Lemma safe_forEach callable callback this : (forall x i, safe any (callback x i)) -> safe any (builtinTypedArrayForEach cvt callable callback this).
Proof.
  intros Hc. apply looping. intros t n Hn. apply (safe_for host). intros i Hi.
  apply (safe_seq host any); [apply safe_get; lia|]. intros x _. apply (safe_any any), Hc.
Qed.
Lemma safe_map callable construct callback this : (forall n, safe any (construct n)) -> (forall x i, safe (arg_ok host) (callback x i)) ->
  safe any (builtinTypedArrayMap cvt toUint64 callable construct callback this).
Proof.
  intros Hn Hc. apply looping. intros t n Hlen. apply (safe_seq host any); [apply (safe_species host), Hn|]. intros A _.
  apply (safe_seq host any); [|intros; now apply (safe_ret host)]. apply (safe_for host). intros i Hi.
  apply (safe_seq host any); [apply safe_get; lia|]. intros x _. apply (safe_seq host (arg_ok host)); [apply Hc|].
  intros y Hy. apply safe_store; [lia|done].
Qed.
Lemma safe_reduce {V} (of_element : Element -> V) callable callback initial this : (forall v x i, safe any (callback v x i)) ->
  safe any (builtinTypedArrayReduce cvt of_element callable callback initial this) /\
  safe any (builtinTypedArrayReduceRight cvt of_element callable callback initial this).
Proof.
  intros Hc. split; apply looping; intros t n Hn; intros w HG; (apply (throw_if_spec host); [done|apply buffers_evolve_refl|]); intros H0;
    revert w HG.
  - enough (H : safe (@any V) (p ← match initial with Some v => mret (v, 0) | None => x ← getIndexedPropertyValue cvt this 0; mret (of_element x, 1) end;
       (fun '(acc, k) => fold_from (Z.to_nat (n - k)) k (fun acc k => kValue ← getIndexedPropertyValue cvt this k; callback acc kValue k) acc) p)).
    { intros w HG. apply (H w HG). }
    apply (safe_seq host (fun p => 0 <= p.2)).
    + destruct initial; [now apply (safe_ret host)|]. apply (safe_seq host any); [now apply safe_get|]. intros; apply (safe_ret host); cbn; lia.
    + intros [acc k] Hk. cbn in Hk. apply (safe_fold any); [done|]. intros v i _ Hi. apply (safe_seq host any); [apply safe_get; lia|]. intros x _. apply Hc.
  - enough (H : safe (@any V) (p ← match initial with Some v => mret (v, n - 1) | None => x ← getIndexedPropertyValue cvt this (n - 1); mret (of_element x, n - 2) end;
       (fun '(acc, k) => fold_from (Z.to_nat (k + 1)) 0 (fun acc i => kValue ← getIndexedPropertyValue cvt this (k - i); callback acc kValue (k - i)) acc) p)).
    { intros w HG. apply (H w HG). }
    apply (safe_seq host any).
    + destruct initial; [now apply (safe_ret host)|]. Zbool. apply (safe_seq host any); [apply safe_get|]. 2: intros; now apply (safe_ret host).
      destruct (n =? 0) eqn:E; Zbool; [done|lia].
    + intros [acc k] _. apply (safe_fold any); [done|]. intros v i _ Hi. apply (safe_seq host any); [apply safe_get; lia|]. intros x _. apply Hc.
Qed.
Lemma safe_toReversed this : safe any (builtinTypedArrayToReversed cvt toUint64 null_when_empty this).
Proof.
  apply looping. intros t n Hn. unfold maxArrayBufferSize in Hn. apply (safe_seq host any).
  - apply (safe_species host). intros w HG. apply (TypedArrayConstructor_spec host null_when_empty cvt toUint64 cvt_int); [now apply (safe_ret host)| |done|done].
    apply (safe_ret host). left. lia.
  - intros A _. apply (safe_seq host any); [|intros; now apply (safe_ret host)]. apply (safe_for host). intros i Hi.
    apply (safe_seq host any); [apply safe_get; lia|]. intros x _.
    apply (safe_seq host any); [apply (safe_setIndexedProperty host cvt toUint64 cvt_int); [lia|apply element_value_ok]|]. intros; now apply (safe_ret host).
Qed.


(** ** Searching *)

(** The bytes of an element. *)
Definition element_bytes (w : World) (v : nat) (t : TypedArrayType) (i : Z) : list Z :=
  match load_bytes (advance (rawBuffer w v) (i * type_elementSize t)) (type_elementSize t) w with Some (_, inl l) => l | _ => [] end.
Lemma element_loads w v x b t i : Good w -> views w !! v = Some x -> m_buffer x = Some b -> v_kind x = TypedArray t ->
  0 <= i < m_arrayLength x ->
  load_bytes (advance (rawBuffer w v) (i * type_elementSize t)) (type_elementSize t) w = Some (w, inl (element_bytes w v t i)) /\
  Z.of_nat (length (element_bytes w v t i)) = type_elementSize t.
Proof.
  intros HG Ev Eb Ek Hi. pose proof (element_range host w v x b t i HG Ev Eb Ek Hi) as Hr. pose proof (elementSize_range t) as Hs.
  destruct (view_range host w v x b (i * type_elementSize t) (type_elementSize t) HG Ev Eb) as [Hin (a & Ea & Ed)]; [nia|lia|lia|].
  destruct (read_view w v x Ev) as (_ & _ & _ & R4 & _). pose proof (in_range_data host w b _ _ HG Hin) as Hh. rewrite Ed in Hh.
  destruct (load_bytes_ok w (Some a) (m_byteOffset x + i * type_elementSize t) (type_elementSize t)) as (bytes & E & El); [exact Hh|apply Hin|lia|].
  unfold element_bytes. rewrite R4, Ea. cbn [advance fmap option_fmap option_map fst snd]. cbn [plus fmap option_fmap option_map] in E. now rewrite E.
Qed.
Lemma unread w v x b : Good w -> views w !! v = Some x -> m_buffer x = Some b -> m_cachedRawBufferAddress x = None -> m_arrayLength x = 0.
Proof.
  intros HG Ev Eb Ea. destruct (view_limits host w v x b HG Ev Eb) as (L1 & L2 & _).
  destruct (decide (m_arrayLength x = 0)); [done|]. exfalso.
  destruct (typed_facts host w v x b HG Ev Eb) as [_ [_ _ [_ V3] _ _]]. pose proof (elementSize_pos x).
  destruct (view_range host w v x b 0 (m_byteLength x) HG Ev Eb) as [_ (a & Ea' & _)]; [lia|nia|lia|congruence].
Qed.
Definition search_result (isForward : bool) (test : option (list Z -> bool)) (bytes : Z -> list Z) (k len r : Z) : Prop :=
  match test with
  | None => r = -1
  | Some test =>
      let p i := test (bytes i) in
      if isForward then first_index p k len r else last_index p (if len <=? k then len - 1 else k) r
  end.
Lemma nothing_found isForward test bytes k : 0 <= k -> search_result isForward test bytes k 0 (-1).
Proof.
  intros Hk. destruct test as [test|]; [|done]. cbn. destruct isForward.
  - left. split; [done|]. lia.
  - left. split; [done|]. rewrite (proj2 (Z.leb_le 0 k)) by lia. lia.
Qed.
Lemma fast_search_spec isForward w v x b t k len value : Good w -> views w !! v = Some x -> m_buffer x = Some b -> v_kind x = TypedArray t ->
  0 <= k < 2 ^ 32 -> 0 <= len <= m_arrayLength x ->
  exists r, fastTypedArrayIndexSearch toUint64 isForward v k len value w = Some (w, inl r) /\
    search_result isForward (byte_test toUint64 t value) (element_bytes w v t) k len r.
Proof.
  intros HG Ev Eb Ek Hk Hlen. destruct (view_limits host w v x b HG Ev Eb) as (L1 & _). unfold maxArrayBufferSize in L1.
  pose proof (elementSize_range t) as Hs. destruct (read_view w v x Ev) as (_ & _ & _ & R4 & _).
  unfold fastTypedArrayIndexSearch. unfold mbind at 1, MU_bind at 1. unfold resolve_typed, mbind at 1, MU_bind at 1, gets, id. rewrite Ev.
  destruct x as [k0 mb a bl bo al obl obo au re]. cbn in Eb, Ek. subst mb k0. cbn [m_arrayLength m_cachedRawBufferAddress] in *.
  cbv beta iota. unfold mret at 1, MU_ret at 1. unfold mbind at 1, MU_bind at 1, gets, id. cbv beta iota. rewrite R4.
  assert (Hnone : (if isBigIntArray t then negb (isBigIntValue value) else negb (isNumberValue value)) = true -> byte_test toUint64 t value = None).
  { destruct t, value; intros H; first [discriminate H | reflexivity]. }
  match goal with |- context [if (if isBigIntArray t then ?a else ?b) then _ else _] => destruct (if isBigIntArray t then a else b) eqn:Eg end.
  { exists (-1). split; [done|]. destruct a as [a|].
    - rewrite Hnone; [done|]. destruct (isBigIntArray t); [done|]. now rewrite orb_false_r in Eg.
    - assert (al = 0) as -> by (apply (unread w v _ b HG Ev); done). assert (len = 0) as -> by lia. apply nothing_found. lia. }
  cbv zeta. rewrite !(wraps_id 64 (_ * _)) by (unfold in_s; nia).
  destruct (byte_test toUint64 t value) as [test|] eqn:Et; [|exists (-1); done]. unfold search_result. cbv zeta.
  assert (HL : forall i, 0 <= i < len -> load_bytes (advance a (i * type_elementSize t)) (type_elementSize t) w = Some (w, inl (element_bytes w v t i))).
  { intros i Hi. destruct (element_loads w v _ b t i HG Ev eq_refl eq_refl) as [E _]; [cbn; lia|]. now rewrite R4 in E. }
  destruct isForward; cbn [negb andb].
  - apply (byte_search_up a test (type_elementSize t) ltac:(lia) w len (element_bytes w v t) HL); lia.
  - assert (E : (len * type_elementSize t <=? k * type_elementSize t) = (len <=? k)).
    { destruct (len <=? k) eqn:E; Zbool; [apply Z.leb_le|apply Z.leb_gt]; nia. }
    rewrite E. destruct (len <=? k) eqn:E2; Zbool.
    + replace (len * type_elementSize t - type_elementSize t) with ((len - 1) * type_elementSize t) by lia.
      apply (byte_search_down a test (type_elementSize t) ltac:(lia) w len (element_bytes w v t) HL); lia.
    + apply (byte_search_down a test (type_elementSize t) ltac:(lia) w len (element_bytes w v t) HL); lia.
Qed.

(** Where a search starts. *)
Definition from_start (len n : Z) : Z :=
  if fle 0 n then (if feq n 0 then 0 else n) else let k := fadd (of_Z len) n in if flt k 0 then 0 else k.
Lemma integral_nan n : integral n -> is_nan n = false.
Proof. intros [_ [Hi|(z & Hz & _)]]; [|now apply is_finite_nan]. unfold is_inf, is_nan in *. Zbool. apply Z.ltb_ge. lia. Qed.
Lemma fle_0 n : is_nan n = false -> fle 0 n = negb (flt n 0).
Proof. intros H. unfold fle, flt. rewrite H. change (is_nan 0) with false. cbn [negb andb]. rewrite Z.leb_antisym. done. Qed.
Lemma from_start_spec n L : integral n -> 0 < L <= 2 ^ 32 -> fle (of_Z L) n = false ->
  rep (from_start L n) (relative_index n L) /\ 0 <= relative_index n L < L.
Proof.
  intros Hn HL Hle. pose proof (r_of_Z L ltac:(lia)) as [RL UL].
  destruct (relative_spec n (of_Z L) L Hn RL ltac:(lia)) as [R B]. unfold from_start. rewrite (fle_0 n (integral_nan n Hn)).
  destruct (flt n 0) eqn:E; cbn [negb].
  - cbv zeta. unfold relative in R. rewrite E in R. split.
    + split; [exact R|]. match goal with |- in_u 64 (if ?b then _ else _) => destruct b end; [apply r_zero|apply fadd_u64; [exact UL|apply Hn]].
    + split; [lia|]. unfold relative_index in *. destruct Hn as [U Hn]. destruct (is_inf n) eqn:Ei; [destruct (sign_bit n) eqn:Es; [lia|]|].
      * exfalso. revert E. unfold flt. rewrite (integral_nan n) by (split; [done|now left]). change (is_nan 0) with false. cbn [negb andb].
        intros E. Zbool. unfold key in E. rewrite Es in E. change (sign_bit 0) with false in E. cbv beta iota in E. pose proof (mag_range n). change (mag 0) with 0 in E. lia.
      * destruct Hn as [?|(z & Hz)]; [done|]. assert (to_Z n = z) as Ez by (apply r_to_Z; now split). rewrite Ez. unfold clamp.
        assert (Hneg : (z <? 0) = true) by now rewrite <- (r_flt n 0 z 0 (conj Hz U) r_zero). rewrite Hneg. Zbool. lia.
  - unfold relative in R. rewrite E in R. unfold std_min in R.
    assert (Hlt : flt (of_Z L) n = false).
    { revert Hle. unfold fle, flt. destruct (negb (is_nan (of_Z L)) && negb (is_nan n)); [|done]. cbn [andb]. intros H. Zbool. apply Z.ltb_ge. lia. }
    rewrite Hlt in R. pose proof (conj R (proj1 Hn)) as Rn. change (rep n (relative_index n L)) in Rn.
    rewrite (r_fle _ _ L (relative_index n L) (r_of_Z L ltac:(lia)) Rn) in Hle. Zbool. split; [|lia].
    rewrite (r_feq n 0 (relative_index n L) 0 Rn r_zero). destruct (relative_index n L =? 0) eqn:E0; Zbool; [rewrite E0; apply r_zero|exact Rn].
Qed.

▸ REQUIRED WORK: From the records above, print only the lines between the one holding "- assert (al" and the one holding "cbv zeta. rewrite", inclusive, exactly as they stand.

▸ TASK RESULT:
    - assert (al = 0) as -> by (apply (unread w v _ b HG Ev); done). assert (len = 0) as -> by lia. apply nothing_found. lia. }
  cbv zeta. rewrite !(wraps_id 64 (_ * _)) by (unfold in_s; nia).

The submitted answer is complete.